--- What to do ---
All of the data that appears below is to be given again precisely as written.

⁂

(** * jsoniter: reflection-driven decoder compilation, the decoder cache,
      the optional decoder and the dynamic [Any] reader

    A shallow embedding of [feature_reflect.go].  Go values are modelled as
    the code has them: byte buffers as lists of [ascii], Go strings as
    [string], [(Decoder, error)] results as a sum, maps as [gmap], the heap
    reached through [unsafe.Pointer] as a finite map from locations to cells,
    and the process-wide variables as records that are passed around. *)

From Stdlib Require Import ZArith String Ascii List Bool Lia.
From Stdlib Require Import Floats.SpecFloat.
From stdpp Require Import gmap strings list fin_maps.

Set Warnings "-register-all".
Local Open Scope string_scope.

(* ===================================================================== *)
(** ** Outcomes of a Go call *)
(* ===================================================================== *)

(** A call either returns, panics (index out of range, nil dereference,
    [reflect] misuse), or, for the loops that are driven by an arbitrary
    token source, is cut off by the step budget of the model. *)
Inductive outcome (A : Type) : Type :=
  | Ret (a : A)
  | Panic (why : string)
  | OutOfFuel.
Arguments Ret {A} a.
Arguments Panic {A} why.
Arguments OutOfFuel {A}.

Global Instance outcome_ret : MRet outcome := fun A a => Ret a.
Global Instance outcome_bind : MBind outcome := fun A B k m =>
  match m with
  | Ret a => k a
  | Panic why => Panic why
  | OutOfFuel => OutOfFuel
  end.

(* ===================================================================== *)
(** ** Errors *)
(* ===================================================================== *)

(** The two sentinel causes carried by a [*strconv.NumError]. *)
Inductive NumErr : Type := ErrSyntax | ErrRange.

⁂

--- Answer space ---
(** * jsoniter: reflection-driven decoder compilation, the decoder cache,
      the optional decoder and the dynamic [Any] reader

    A shallow embedding of [feature_reflect.go].  Go values are modelled as
    the code has them: byte buffers as lists of [ascii], Go strings as
    [string], [(Decoder, error)] results as a sum, maps as [gmap], the heap
    reached through [unsafe.Pointer] as a finite map from locations to cells,
    and the process-wide variables as records that are passed around. *)

From Stdlib Require Import ZArith String Ascii List Bool Lia.
From Stdlib Require Import Floats.SpecFloat.
From stdpp Require Import gmap strings list fin_maps.

Set Warnings "-register-all".
Local Open Scope string_scope.

(* ===================================================================== *)
(** ** Outcomes of a Go call *)
(* ===================================================================== *)

(** A call either returns, panics (index out of range, nil dereference,
    [reflect] misuse), or, for the loops that are driven by an arbitrary
    token source, is cut off by the step budget of the model. *)
Inductive outcome (A : Type) : Type :=
  | Ret (a : A)
  | Panic (why : string)
  | OutOfFuel.
Arguments Ret {A} a.
Arguments Panic {A} why.
Arguments OutOfFuel {A}.

Global Instance outcome_ret : MRet outcome := fun A a => Ret a.
Global Instance outcome_bind : MBind outcome := fun A B k m =>
  match m with
  | Ret a => k a
  | Panic why => Panic why
  | OutOfFuel => OutOfFuel
  end.

(* ===================================================================== *)
(** ** Errors *)
(* ===================================================================== *)

(** The two sentinel causes carried by a [*strconv.NumError]. *)
Inductive NumErr : Type := ErrSyntax | ErrRange.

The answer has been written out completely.